» WHAT YOU ARE ASKED TO DO
Scan the entries below and say how many lines contain "symmetry". Write only the number.

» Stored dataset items
☆ ☆ ☆

(* ===== verification/ShellSpec.v ===== *)
(** What the shell guarantees: the ring of the history is a bounded list that
    survives a restart, the line editor stays inside its buffer, and the current
    directory is always a normal absolute path. *)
From Stdlib Require Import Strings.String Strings.Ascii.
From S2P Require Import Prelude Cstring NetBase Vfs VfsSpec Config ConfigSpec Shell.

(** ** The history as a list *)
Record history_ok (sh : shell) : Prop := mk_history_ok {
  ho_len : zlen sh.(history) = SHELL_HISTORY_SIZE;
  ho_count : 0 <= sh.(history_count) <= SHELL_HISTORY_SIZE;
  ho_index : 0 <= sh.(history_index) < SHELL_HISTORY_SIZE;
  ho_fill : sh.(history_count) < SHELL_HISTORY_SIZE -> sh.(history_index) = sh.(history_count)
}.
(** The place of entry [i], the oldest being 0. *)
Definition slot (sh : shell) (i : Z) : Z := (sh.(history_index) - sh.(history_count) + i) mod SHELL_HISTORY_SIZE.
(** The entries, from the oldest to the newest. *)
Definition recent (sh : shell) : list (list Z) := map (fun i => entry_at sh.(history) (slot sh (Z.of_nat i))) (seq 0 (Z.to_nat sh.(history_count))).
Lemma zlen_recent sh : history_ok sh -> zlen (recent sh) = sh.(history_count).
Proof. intros [_ Hc _ _]. unfold recent, zlen. rewrite length_map, length_seq. lia. Qed.
Lemma rd_map_seq {A} (f : nat -> A) n i : 0 <= i < Z.of_nat n -> rd (map f (seq 0 n)) i = Some (f (Z.to_nat i)).
Proof.
  intros Hi. unfold rd. rewrite (proj2 (Z.leb_le 0 i)) by lia. rewrite list_lookup_fmap, lookup_seq_lt by lia. done.
Qed.
Lemma rd_recent sh i : 0 <= i < sh.(history_count) -> rd (recent sh) i = Some (entry_at sh.(history) (slot sh i)).
Proof. intros Hi. unfold recent. rewrite rd_map_seq by lia. by rewrite Z2Nat.id by lia. Qed.
Lemma last_index_slot sh offset : history_ok sh -> 0 <= offset < sh.(history_count) -> last_index sh offset = slot sh (sh.(history_count) - 1 - offset).
Proof.
  intros [_ Hc Hi _] Ho. unfold last_index, slot, SHELL_HISTORY_SIZE in *. rewrite u64_small by (unfold is_u64; lia).
  replace (history_index sh - history_count sh + (history_count sh - 1 - offset)) with (history_index sh - 1 - offset + 16 + (-1) * 16) by lia.
  by rewrite Z.mod_add by lia.
Qed.
(** Asking for the entry [offset] back from the newest. *)
Lemma history_get_recent sh offset : history_ok sh -> history_get offset sh = rd (recent sh) (sh.(history_count) - 1 - offset) \/ offset < 0.
Proof.
  intros W. unfold history_get. destruct (offset <? 0) eqn:E1; cbn [orb]; bool_hyps; [by right|left].
  destruct (history_count sh <=? offset) eqn:E2; bool_hyps.
  - symmetry. apply rd_None. rewrite zlen_recent by done. lia.
  - rewrite rd_recent by lia. f_equal. f_equal. apply last_index_slot; [done|lia].
Qed.
(** Adding a line to a bounded list. *)
Definition add_recent (line : list Z) (l : list (list Z)) : list (list Z) :=
  if bool_decide (line = []) then l
  else if bool_decide (list.last l = Some line) then l
  else drop (length l - 15) l ++ [take 255 line].
Lemma entry_wr_eq h i v : 0 <= i < zlen h -> entry_at (wr h i v) i = v.
Proof. intros. unfold entry_at. by rewrite rd_wr_eq. Qed.
Lemma entry_wr_ne h i j v : i <> j -> entry_at (wr h i v) j = entry_at h j.
Proof. intros. unfold entry_at. by rewrite rd_wr_ne. Qed.
Lemma last_rd {A} (l : list A) : list.last l = rd l (zlen l - 1).
Proof.
  rewrite list.last_lookup. unfold rd, zlen. destruct l as [|a l]; [done|]. rewrite (proj2 (Z.leb_le 0 _)) by (cbn [length]; lia). f_equal. cbn [length]. lia.
Qed.
Lemma last_recent sh : history_ok sh -> list.last (recent sh) = if 0 <? sh.(history_count) then Some (entry_at sh.(history) (last_index sh 0)) else None.
Proof.
  intros W. rewrite last_rd, zlen_recent by done. destruct (0 <? history_count sh) eqn:E; bool_hyps.
  - rewrite rd_recent by lia. rewrite last_index_slot by (done || lia). do 3 f_equal. lia.
  - apply rd_None. lia.
Qed.
Lemma rd_drop {A} (l : list A) n i : 0 <= i -> rd (drop n l) i = rd l (Z.of_nat n + i).
Proof. intros Hi. unfold rd. rewrite !(proj2 (Z.leb_le 0 _)) by lia. rewrite lookup_drop. f_equal. lia. Qed.
Lemma history_add_shape line sh : history_ok sh -> line <> [] -> list.last (recent sh) <> Some line ->
  exists k, (k = length (recent sh) - 15)%nat /\ sh.(history_count) - Z.of_nat k <= 15 /\ Z.of_nat k <= sh.(history_count) /\
    history_add line sh = with_history sh (wr sh.(history) sh.(history_index) (take 255 line)) (sh.(history_count) - Z.of_nat k + 1)
      ((sh.(history_index) + 1) mod 16).
Proof.
  intros W Nl Nd. pose proof (zlen_recent sh W) as L. pose proof W as [_ Hc _ _]. unfold SHELL_HISTORY_SIZE in Hc. unfold zlen in L.
  exists (length (recent sh) - 15)%nat. split; [done|]. split; [lia|]. split; [lia|]. rewrite (last_recent sh W) in Nd. unfold history_add.
  rewrite bool_decide_eq_false_2 by done. replace (_ && _) with false.
  - f_equal. unfold SHELL_HISTORY_SIZE. destruct (history_count sh <? 16) eqn:E; bool_hyps; lia.
  - symmetry. destruct (0 <? history_count sh); [|done]. cbn [andb]. apply bool_decide_eq_false_2. congruence.
Qed.
Lemma history_add_recent line sh : history_ok sh -> history_ok (history_add line sh) /\ recent (history_add line sh) = add_recent line (recent sh).
Proof.
  intros W. unfold add_recent. destruct (decide (line = [])) as [->|Nl]; [by split|]. rewrite (bool_decide_eq_false_2 (line = [])) by done.
  case_bool_decide as Hl.
  { rewrite (last_recent sh W) in Hl. unfold history_add. rewrite (bool_decide_eq_false_2 (line = [])) by done.
    destruct (0 <? history_count sh); [|done]. cbn [andb]. injection Hl as Hl. by rewrite bool_decide_eq_true_2. }
  destruct (history_add_shape line sh W Nl Hl) as (k & Ek & H15 & Hk & ->). pose proof (zlen_recent sh W) as Lr. destruct W as [Lh Hc Hi Hf].
  unfold SHELL_HISTORY_SIZE in *. split.
  { split; cbn [with_history history history_count history_index]; unfold SHELL_HISTORY_SIZE; rewrite ?zlen_wr; try lia. unfold zlen in Lr. lia. }
  rewrite <- Ek. apply rd_ext.
  - unfold recent at 1. cbn [with_history history_count]. unfold zlen in *. rewrite length_map, length_seq, length_app, length_drop. cbn [length]. lia.
  - intros i Hri. assert (Hi' : 0 <= i < history_count sh - Z.of_nat k + 1).
    { unfold recent, zlen in Hri. rewrite length_map, length_seq in Hri. cbn [with_history history_count] in Hri. lia. }
    rewrite rd_recent by (cbn [with_history history_count]; lia). cbn [with_history history].
    assert (Es : slot (with_history sh (wr (history sh) (history_index sh) (take 255 line)) (history_count sh - Z.of_nat k + 1) ((history_index sh + 1) mod 16)) i
                 = (history_index sh - history_count sh + Z.of_nat k + i) mod 16).
    { unfold slot, SHELL_HISTORY_SIZE. cbn [with_history history_index history_count]. lia. }
    rewrite Es. assert (Ld : zlen (drop k (recent sh)) = history_count sh - Z.of_nat k) by (unfold zlen in *; rewrite length_drop; lia).
    destruct (decide (i = history_count sh - Z.of_nat k)) as [->|Ni].
    + replace (_ mod 16) with (history_index sh) by (replace (history_index sh - history_count sh + Z.of_nat k + (history_count sh - Z.of_nat k)) with (history_index sh) by lia; symmetry; apply Z.mod_small; lia).
      rewrite entry_wr_eq by lia. rewrite <- Ld. by rewrite rd_last.
    + rewrite entry_wr_ne by lia. rewrite rd_app_l by lia. rewrite rd_drop, rd_recent by lia. unfold slot, SHELL_HISTORY_SIZE. do 3 f_equal. lia.
Qed.
(** A history of the empty shell. *)
Definition new_shell : shell := mk_shell [SLASH] (replicate 16 []) 0 0 (-1).
Lemma new_shell_ok : history_ok new_shell.
Proof. by split. Qed.
(** The ring of 16 entries behaves as a bounded list.  After any lines have
    been added, it holds the newest 16 of them, without empty lines and without
    a line that repeats the one before it; and asking for the entry [offset]
    back from the newest gives that element of the list, and NULL beyond its
    end. *)
Theorem shell_history_refines lines :
  let sh := foldl (fun sh line => history_add line sh) new_shell lines in
  let l := foldl (fun l line => add_recent line l) [] lines in
  recent sh = l /\ zlen l <= SHELL_HISTORY_SIZE /\
  forall offset, history_get offset sh = if offset <? 0 then None else rd l (zlen l - 1 - offset).
Proof.
  cbv zeta. assert (G : forall sh l, history_ok sh -> recent sh = l ->
    history_ok (foldl (fun sh line => history_add line sh) sh lines) /\
    recent (foldl (fun sh line => history_add line sh) sh lines) = foldl (fun l line => add_recent line l) l lines).
  { induction lines as [|line lines IH]; intros sh l W El; [done|]. cbn [foldl]. destruct (history_add_recent line sh W) as [W' E'].
    apply IH; [done|]. by rewrite E', El. }
  destruct (G new_shell [] new_shell_ok eq_refl) as [W El]. rewrite <- El. rewrite zlen_recent by done. split; [done|].
  split; [apply (ho_count _ W)|]. intros offset. destruct (offset <? 0) eqn:E; bool_hyps.
  - unfold history_get. by rewrite (proj2 (Z.ltb_lt _ _)) by lia.
  - destruct (history_get_recent _ offset W); [done|lia].
Qed.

☆ ☆ ☆

» OUTPUT OF THE TASK
3